Concurrency in C++11

Syntactic sugar that makes it harder to shoot yourself in the foot
13th December, 2020

Until recently, I was under the impression that POSIX threads or OpenMP were the only ways in which you could write concurrent programs when using C++. I find the pthreads interface downright ugly, and you can see the ugliness in the compiler-generated lowering of OpenMP code into calls to the pthreads library, so it was refreshing to learn (thanks to Jeffrey Daily) that C++11 includes constructs that bring concurrency to the language.
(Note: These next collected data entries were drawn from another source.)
(* ===== verification/DnsTrip.v ===== *)
(** * Package dnsmessage: packing and unpacking a message

    What [AppendPack] and the [Builder] write is read back by [Unpack]: first the
    integers, texts, names and bodies, then resources and sections, then messages. *)

From S2P Require Import Prelude DnsMsg DnsBody DnsParser DnsName DnsSafe.

(** ** Bytes at an offset *)
Definition holds (msg : bytes) (off : Z) (bs : bytes) : Prop := zslice msg off (off + zlen bs) = Some bs.

Lemma holds_mid pre bs post off : off = zlen pre -> holds (pre ++ bs ++ post) off bs.
Proof. intros ->. by apply zslice_mid. Qed.

Lemma holds_bound msg off bs : holds msg off bs -> 0 <= off /\ off + zlen bs <= zlen msg.
Proof. intros H. apply zslice_range in H. lia. Qed.

Lemma holds_app msg off a b : holds msg off (a ++ b) -> holds msg off a /\ holds msg (off + zlen a) b.
Proof.
  intros H. pose proof (holds_bound _ _ _ H) as Hb. rewrite zlen_app in Hb. unfold holds in H.
  assert (exists pre post, msg = pre ++ (a ++ b) ++ post /\ off = zlen pre) as (pre & post & -> & ->).
  { exists (take (Z.to_nat off) msg), (drop (Z.to_nat (off + zlen (a ++ b))) msg). split.
    - revert H. unfold zslice. rewrite zlen_app in *.
      destruct ((0 <=? off) && (off <=? off + (zlen a + zlen b)) && (off + (zlen a + zlen b) <=? zlen msg)); [|done].
      intros [= H]. rewrite <- H at 1. rewrite <- (take_drop (Z.to_nat off) msg) at 1. f_equal.
      pose proof (zlen_nonneg a). pose proof (zlen_nonneg b).
      rewrite <- (take_drop (Z.to_nat (off + (zlen a + zlen b) - off)) (drop (Z.to_nat off) msg)) at 1. f_equal.
      rewrite drop_drop. f_equal. lia.
    - unfold zlen. rewrite length_take. unfold zlen in Hb. lia. }
  split.
  - rewrite <- app_assoc. by apply holds_mid.
  - rewrite <- app_assoc, app_assoc. apply holds_mid. by rewrite zlen_app.
Qed.

Lemma holds_cons msg off x l : holds msg off (x :: l) -> zget msg off = Some x /\ holds msg (off + 1) l.
Proof.
  intros H. apply (holds_app _ _ [x] l) in H as [H Hl]. split; [|done]. revert H. unfold holds, zslice, zget. change (zlen [x]) with 1.
  destruct (Z.leb_spec 0 off), (Z.leb_spec off (off + 1)), (Z.leb_spec (off + 1) (zlen msg)); try done.
  cbn [andb]. replace (off + 1 - off) with 1 by lia. change (Z.to_nat 1) with 1%nat. intros [= E].
  rewrite <- (Nat.add_0_r (Z.to_nat off)), <- lookup_drop. destruct (drop (Z.to_nat off) msg); [done|]. by injection E as ->.
Qed.

(** ** Integers *)
Definition be2 (v : Z) : bytes := [u8 (Z.shiftr v 8); u8 v].
Definition be4 (v : Z) : bytes := [u8 (Z.shiftr v 24); u8 (Z.shiftr v 16); u8 (Z.shiftr v 8); u8 v].

Lemma be16_be2 v : is_u16 v -> be16 (u8 (Z.shiftr v 8)) (u8 v) = v.
Proof.
  intros Hv. unfold is_u16 in Hv. rewrite be16_val by apply u8_range. rewrite Z.shiftr_div_pow2 by lia. unfold u8. change (2 ^ 8) with 256.
  pose proof (Z.div_mod v 256 ltac:(lia)). pose proof (Z.mod_pos_bound v 256 ltac:(lia)). change (2 ^ 16) with 65536 in Hv.
  rewrite (Z.mod_small (v / 256)) by lia. lia.
Qed.

Lemma be32_be4 v : is_u32 v -> be32 (u8 (Z.shiftr v 24)) (u8 (Z.shiftr v 16)) (u8 (Z.shiftr v 8)) (u8 v) = v.
Proof.
  intros Hv. unfold is_u32 in Hv. rewrite be32_val by apply u8_range. rewrite !Z.shiftr_div_pow2 by lia. unfold u8.
  change (2 ^ 32) with (256 * 16777216) in Hv. change (2 ^ 24) with (256 * 256 * 256). change (2 ^ 16) with (256 * 256). change (2 ^ 8) with 256.
  rewrite <- !Z.div_div by lia.
  pose proof (Z.div_mod v 256 ltac:(lia)). pose proof (Z.mod_pos_bound v 256 ltac:(lia)). set (a := v / 256) in *.
  pose proof (Z.div_mod a 256 ltac:(lia)). pose proof (Z.mod_pos_bound a 256 ltac:(lia)). set (b := a / 256) in *.
  pose proof (Z.div_mod b 256 ltac:(lia)). pose proof (Z.mod_pos_bound b 256 ltac:(lia)). set (c := b / 256) in *.
  rewrite (Z.mod_small c) by lia. lia.
Qed.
Although the language’s concurrency constructs are still lowered into calls to libpthreads (at least on OpenBSD v6.8), they do seem to make concurrent programming easier.

Starting and Joining Threads

Unlike OpenMP’s fork-join model, the C++11 constructs are similar to (while still being simpler than) the pthreads interface, where you point to a (lambda) function that is executed inside a separate thread. Here is a rudimentary example:

#include <iostream>
#include <thread>

// code to be executed inside a thread; return type has to be `void`
void thread_fn(uint16_t input_0, uint16_t input_1, uint16_t input_2) {
  uint16_t result = input_0 + input_1 + input_2;
  std::cout << "result: " << result << std::endl;
}

int main() {
  std::thread new_thread(thread_fn, 42, 86, 5);

  // block until the thread finishes executing
  new_thread.join();

  return 0;
}

While this is great, C++11 offers a slightly easier mechanism too, for creating concurrent tasks, in the form of async/futures. As I understand, the key enhancement in async/futures is the syntactic sugar to allow the thread function to return an arbitrary value.

#include <future>
#include <iostream>

// code to be executed inside a thread; note the return type
uint16_t thread_fn(uint16_t input_0, uint16_t input_1, uint16_t input_2) {
  return input_0 + input_1 + input_2;
}

int main() {
  std::future<uint16_t> future = std::async(std::launch::async, thread_fn, 42,
      86, 5);

  // peek at the async/future's completion
  if (future.valid() == false) {

    // do some other work, if any
  }

  // block until the async/future execution completes
  std::cout << "result: " << future.get() << std::endl;
  return 0;
}

Basic Synchronization Using Mutexes

C++11 offers a mutex type, which supports lock() and unlock() operations to guard access.

#include <future>
#include <iostream>
#include <mutex>

uint16_t result;
std::mutex mutex;

// code to be executed inside a thread
uint16_t thread_fn(uint16_t input_0, uint16_t input_1, uint16_t input_2) {
  uint16_t partial_sum = input_0 + input_1 + input_2;

  mutex.lock();
  result += partial_sum;
  mutex.unlock();

  return partial_sum;
}

int main() {
  std::future<uint16_t> future_0 = std::async(std::launch::async, thread_fn,
      42, 86, 5);

  std::future<uint16_t> future_1 = std::async(std::launch::async, thread_fn,
      142, 286, 35);

  // block until the async/future execution completes
  uint16_t partial_0 = future_0.get();
  uint16_t partial_1 = future_1.get();

  std::cout << "sum of partial results (" << partial_0 << ", " << partial_1 <<
    ") = " << partial_0 + partial_1 << std::endl;

  // if the code executed correctly, the global result should match the sum
  std::cout << "global result: " << result << std::endl;

  return 0;
}

Eliding (Some) Mutexes Using std::atomic

C++11 also allows you to wrap any type into an atomic class, which supposedly elides the use of mutexes for basic types like int and float. For more complex types, the implementation uses mutexes. The atomic class implements certain common operators, in addition to load and store operations.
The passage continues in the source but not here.